Когда я спросила ее, что именно будет вечером, она ответила, что, насколько ей известно, Виндхэм позвал несколько человек из труппы к себе домой обсудить музыку с представителем из Лондона. Оказывается, эта встреча была обговорена за несколько дней. Я перезвонила в театр, пытаясь найти Дэвида, но мне сказали, что он репетирует где-то в помещении церкви. Мне сказали нужный номер, но и там его не подозвали, поэтому я решила поехать и лично поговорить с ним. Я бросила делать мусс, тем более, что Флора успела, пока я разговаривала по телефону, разбить три яйца и уронить их вместе со скорлупой в миску с белками. Пришлось взять ее с собой, пока она не натворила чего-либо похуже. Когда мы добрались до церкви, Дэвид репетировал очередную сцену, и я решила подождать его. Я отвела Флору в маленькую соседнюю комнатку, набитую пыльными книгами. Ожидая Дэвида, я просматривала их названия: это была великолепная богословская коллекция, включавшая книги, начиная от «Значения Страдания» и «Тропинки к Богу» до жизнеописаний миссионеров. До меня доносились обрывки разговора:
– Ради Бога, – говорил мой муж, – если вы не объясняете мне, как надо играть, что я могу поделать? – В ответ прозвучал тонкий отдаленный голос Селвина:
– Мой дорогой Дэвид, поверь мне на слово: если я не говорю тебе, что что-то неправильно, значит, все в порядке.

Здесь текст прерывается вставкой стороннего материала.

(** A scope of indeterminate length: its delimitation is judged at the
    path of the scope. *)
Lemma Filters_indeterminate d :
  indeterminate p = true ->
  isSequenceDelimitationPart d || isItemDelimitationPart d = true -> partBytes d <> [] ->
  (forall s, inFragments s = false -> PostC (tagPath s) -> tagFilter_path d s = scope) ->
  Filters C EC PreC PostC ->
  Filters (p :: C ++ [d]) (kept scope [p] ++ EC ++ kept scope [d]) Pre (eq scope).
Proof.
  intros Hi Hkd Hbd Hclose HC s Hs Hpre Ho. exists scope; split; [reflexivity|].
  pose proof (blen_pos _ Hbd) as Hpos. pose proof (size_nonneg C) as HposC.
  change (p :: C ++ [d]) with ([p] ++ (C ++ [d])) in *.
  rewrite !size_app, !size_cons, !size_nil, !Z.add_0_r in *.
  destruct (filtered_quiet _ _ _ _ (tagFilter_scope_opened s Hs Hpre)) as (Hout & Hst & Hp & Hs1).
  { constructor; [unfold expired; cbn; rewrite Hi; reflexivity|].
    eapply subtractBytes_quiet; [exact Ho | lia]. }
  rewrite <- flatMapM_single in Hout, Hst, Hp, Hs1.
  apply filtered_app; [exact Hout|].
  set (s1 := snd (flatMapM step [p] s)) in *.
  destruct (HC s1 Hs1) as (path & Hpath & Hr).
  { rewrite Hp; exact Hcontent. }
  { rewrite Hst. constructor; [cbn; congruence|].
    eapply owed_le; [apply subtractBytes_owed, Ho | lia]. }
  destruct (filtered_quiet _ _ _ _ Hr) as (Hout2 & Hst2 & Hp2 & Hs2).
  { rewrite Hst, subtractBytes_cons; cbn [fst]. rewrite Hi, subtractBytes_add.
    constructor; [unfold expired; cbn; rewrite Hi; reflexivity|].
    eapply subtractBytes_quiet; [exact Ho | lia]. }
  apply filtered_app; [exact Hout2|]. rewrite flatMapM_single.
  set (s2 := snd (flatMapM step C s1)) in *.
  replace (subtractBytes _ (partStack s))
    with (partStack (tagFilter_layers d s2)).
  2: { rewrite tagFilter_layers_close; auto; try apply Hs2.
       - rewrite Hst2, Hst, subtractBytes_cons; cbn [fst tail]. rewrite ?Hi; cbn [tail].
         rewrite !subtractBytes_add. f_equal; lia.
       - apply isDelimitationMarker_not, Hbd. }
  replace (kept scope [d]) with (kept scope (d :: valueEvent d))
    by (destruct d; try discriminate; reflexivity).
  apply (Filters_part d PostC); auto; [destruct d; try discriminate; reflexivity|].
  rewrite Hp2; exact Hpath.
Qed.

End Scope.
End Segments.

(** ** The tree *)

Section Tree.
Context `{Dictionary}.
Variables (keepCondition : TagPath -> bool) (defCond : Part -> bool).

Local Abbreviation Filters := (Filters keepCondition defCond).
Local Abbreviation kept := (kept keepCondition).
Local Abbreviation filterNode := (filterNode keepCondition).
Local Abbreviation filterItems := (filterItems keepCondition).
Local Abbreviation filterNodes := (filterNodes keepCondition).

Lemma filterItems_nil (tag : Tag) (context : TagPath) (l : Items) :
  itemsParts l = [] -> filterItems tag context l = [].
Proof. destruct l; [reflexivity | discriminate]. Qed.

Lemma filterNodes_nil (context : TagPath) (l : Nodes) :
  nodesParts l = [] -> filterNodes context l = [].
Proof. destruct l as [|[] ?]; [reflexivity | discriminate..]. Qed.

(** A scope of either encoding, around a content that is filtered. *)
Lemma Filters_scope (isDelimitation : Part -> bool) (p : Part) (scope : TagPath)
    (Pre PreC PostC : TagPath -> Prop) (C EC : list Part) (delimitation : option Part) :
  isSequencePart p || isItemPart p = true -> partBytes p <> [] ->
  scope <> emptyTagPath ->
  (forall s, inFragments s = false -> Pre (tagPath s) -> tagFilter_path p s = scope) ->
  PreC scope -> endPath p scope = scope ->
  (forall path, PostC path -> endPath p path = scope) ->
  (forall d, isDelimitation d = true ->
     isSequenceDelimitationPart d || isItemDelimitationPart d = true /\
     forall s, inFragments s = false -> PostC (tagPath s) -> tagFilter_path d s = scope) ->
  scopeClosed isDelimitation p C delimitation ->
  (C = [] -> EC = []) -> (C <> [] -> 0 < size C) -> Filters C EC PreC PostC ->
  Filters (p :: C ++ option_list delimitation)
    (kept scope [p] ++ EC ++ kept scope (option_list delimitation)) Pre (eq scope).
Proof.
  intros Hk Hb Hne Hopen Hcontent Hself Hend Hdel Hcl Hnil Hpos HC.
  destruct delimitation as [d|]; cbn in Hcl |- *.
  - destruct Hcl as (Hi & Hd & Hbd). destruct (Hdel d Hd) as (Hkd & Hclose).
    apply (Filters_indeterminate _ _ p scope Pre PreC PostC); auto.
  - destruct Hcl as (Hd & HL). rewrite kept_nil, !app_nil_r. destruct C as [|c C].
    + rewrite (Hnil eq_refl), app_nil_r. eapply Filters_determinate_empty; eauto.
    + apply (Filters_determinate _ _ p scope Pre PreC PostC); auto.
Qed.

Lemma level_step (tag : Tag) (context : TagPath) :
  isLevel context -> level context (TagStep tag :: context).
Proof. intros Hl. split; [exact Hl | right; eexists; reflexivity]. Qed.
(* ===== verification/PruneDataset.v ===== *)
(** * PruneDataset: the list filters prune the tree

    [blacklistFilter] and [whitelistFilter] keep by the place of a path
    among the listed ones.  Their keep conditions are closed under
    ancestors: a path that is kept is kept with every trunk of it, so
    what is dropped is dropped with all that is below it.  A tag filter
    with such a condition takes subtrees out of the dataset:

    - [pruneNodes keepCondition context] is the dataset without the
      elements, the items and the sequences whose path the condition
      rejects, an item going with all it holds.
    - The path of a sequence header is not a trunk of the paths of its
      items: a condition can reject the header and keep an item, and what
      the filter then emits is no dataset.  [agrees] rules that out: a
      sequence whose header is rejected has no item that is kept.  A black
      list of elements and items agrees with every dataset; a white list
      agrees when it lists the sequences on the way to what it lists.
    - On the traversal of a well-formed dataset the condition agrees
      with, the filter emits the traversal of the pruned dataset, with the
      value events.

    Pruning composes by conjunction of the conditions, so two black
    lists prune as their concatenation does. *)

From S2P Require Import Prelude Base Parts TagPath DicomFlow Fixtures Dataset TagFilter.
From S2P Require Import IndeterminateLength RewriteDataset FilterDataset.

(** ** Pruning *)

Section Prune.
Variable keepCondition : TagPath -> bool.

(** The tag a node is addressed by. *)
Definition nodeTag (n : Node) : Tag :=
  match n with
  | ElementNode header _ | FragmentsNode header _ _ => partTag header
  | SequenceNode sequence _ _ => partTag sequence
  end.
Lemma elementFlow_tests_witness :
  elementProbe
    (fst (elementFlow ([patientNameHeader; patientNameValue] ++
                       studyDate studyDateHeader8 date19700101)))
    expect_elements = true /\
  elementProbe (fst (elementFlow stream_fragments)) expect_fragments = true /\
  elementProbe (fst (elementFlow stream_zero_length)) expect_zero_length = true /\
  elementProbe (fst (elementFlow stream_determinate)) expect_determinate = true.
Proof. apply elementFlow_tests. discriminate. Defined.
(** It is not recognised before the zero byte that pads an identifier. *)
Example toStringTrimEquals_zero_padded :
  toStringTrimEquals (DeflatedExplicitVRLittleEndian ++ [x00])
    DeflatedExplicitVRLittleEndian = false.
Proof. reflexivity. Qed.

(** ** A deflater that stores

    The simplest implementation of the interface: every buffer written is
    emitted as it is.  The witnesses run on it. *)

Lemma stored_inflates (chunks : list Bytes) :
  Some (concat (fst (flatMapM (fun (b : Bytes) (d : unit) => ([b], d)) chunks tt) ++ [])) =
    Some (concat chunks).
Proof.
  rewrite app_nil_r. do 2 f_equal.
  induction chunks as [|b chunks IH]; [reflexivity|].
  rewrite flatMapM_cons; cbn [fst snd app]. rewrite IH. reflexivity.
Qed.

#[export] Instance storedDeflate : RawDeflate := {
  Deflater := unit;
  createDeflateRaw := tt;
  deflateWrite b d := ([b], d);
  deflateEnd _ := [];
  inflateRaw b := Some b;
  inflate_deflated := stored_inflates
}.

(** ** The theorems at concrete streams *)

(** The object with [collectingTs] set, as the transfer syntax header
    leaves it. *)
Definition collecting : DeflateState :=
  set_collectingTs true DeflateDatasetFlow_constructor.

(** A value chunk that spells the deflated transfer syntax. *)
Definition deflatedValue : Part := ValueChunk DeflatedExplicitVRLittleEndian true.

Lemma process_unbound_Tag_witness :
  process dicomFlowsScope fmiGroupLength DeflateDatasetFlow_constructor =
    Throw (ReferenceError [x54; x61; x67]).
Proof. apply process_unbound_Tag; reflexivity. Defined.

Lemma process_forwards_witness :
  ([transferSyntaxHeader] = [transferSyntaxHeader] /\
   detour collecting = detour DeflateDatasetFlow_constructor /\
   detourFlow collecting = detourFlow DeflateDatasetFlow_constructor) \/
  (isHeaderPart transferSyntaxHeader = true /\ partIsFmi transferSyntaxHeader = false /\
   toStringTrimEquals (tsBytes DeflateDatasetFlow_constructor)
     DeflatedExplicitVRLittleEndian = true /\
   ([transferSyntaxHeader], collecting) =
     setDetour true transferSyntaxHeader
       (setDetourFlow createDeflateRaw DeflateDatasetFlow_constructor)).
Proof.
  apply (process_forwards intendedScope transferSyntaxHeader
           DeflateDatasetFlow_constructor collecting [transferSyntaxHeader]).
  reflexivity.
Defined.

Lemma process_fields_witness :
  tsBytes (set_tsBytes explicitVRLittleEndian collecting) =
    (if isValueChunk transferSyntaxValue && collectingTs collecting
     then tsBytes collecting ++ partBytes transferSyntaxValue else tsBytes collecting) /\
  (isHeaderPart transferSyntaxValue && partIsFmi transferSyntaxValue = false ->
   collectingTs (set_tsBytes explicitVRLittleEndian collecting) = collectingTs collecting).
Proof.
  apply (process_fields dicomFlowsScope transferSyntaxValue collecting _
           [transferSyntaxValue]); reflexivity.
Defined.

Lemma process_collects_witness :
  flatMapR (process dicomFlowsScope) [transferSyntaxValue] collecting =
    ([transferSyntaxValue],
     Ok (set_tsBytes (tsBytes collecting ++ streamBytes [transferSyntaxValue]) collecting)).
Proof. apply process_collects; [reflexivity | repeat constructor]. Defined.

Lemma process_passthrough_witness :
  flatMapR (process dicomFlowsScope) stream_indeterminate DeflateDatasetFlow_constructor =
    (stream_indeterminate, Ok DeflateDatasetFlow_constructor).
Proof. apply process_passthrough; [reflexivity | reflexivity | repeat constructor]. Defined.

Lemma process_late_switch_witness :
  exists out s',
    flatMapR (process dicomFlowsScope) [patientNameHeader; deflatedValue; studyDateEmpty]
      collecting = (patientNameHeader :: deflatedValue :: out, Ok s') /\
    detour s' = true /\ tsBytes s' = partBytes deflatedValue.
Proof. apply process_late_switch; reflexivity. Defined.

Lemma transform_one_way_witness :
  exists out s',
    transform dicomFlowsScope fmiGroupLength
      (set_detour true (setDetourFlow createDeflateRaw DeflateDatasetFlow_constructor)) =
      Ok (out, s') /\
    detour s' = true /\ Forall (fun p => isDeflatedChunk p = true) out.
Proof. apply transform_one_way; reflexivity. Defined.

– Все просто ужасно! – прокричал Дэвид. Селвину не хотелось продолжать этот спор, и они снова начали проходить ту же сцену. Когда все закончилось, я вышла и встала в дверях, пытаясь привлечь внимание Дэвида. Наконец, после переговоров с девушкой по имени Виола, он обернулся, увидел меня и подошел. Мы прошли в соседнюю комнату, и вместо того, чтобы спросить, что я здесь делаю, он обрушился с гневной критикой на Селвина.
– Его близко нельзя подпускать к театру, – продолжал твердить он, присев на маленький коричневый деревянный столик и взяв рассеянно Флору на руки. – У него нет ни малейшего представления, что должен делать режиссер. Мы без конца прогоняем одну и ту же сцену, а он сидит на задних рядах, улыбаясь, как идиот, и если кто-нибудь жалуется, он спрашивает: «А что вы предлагаете?»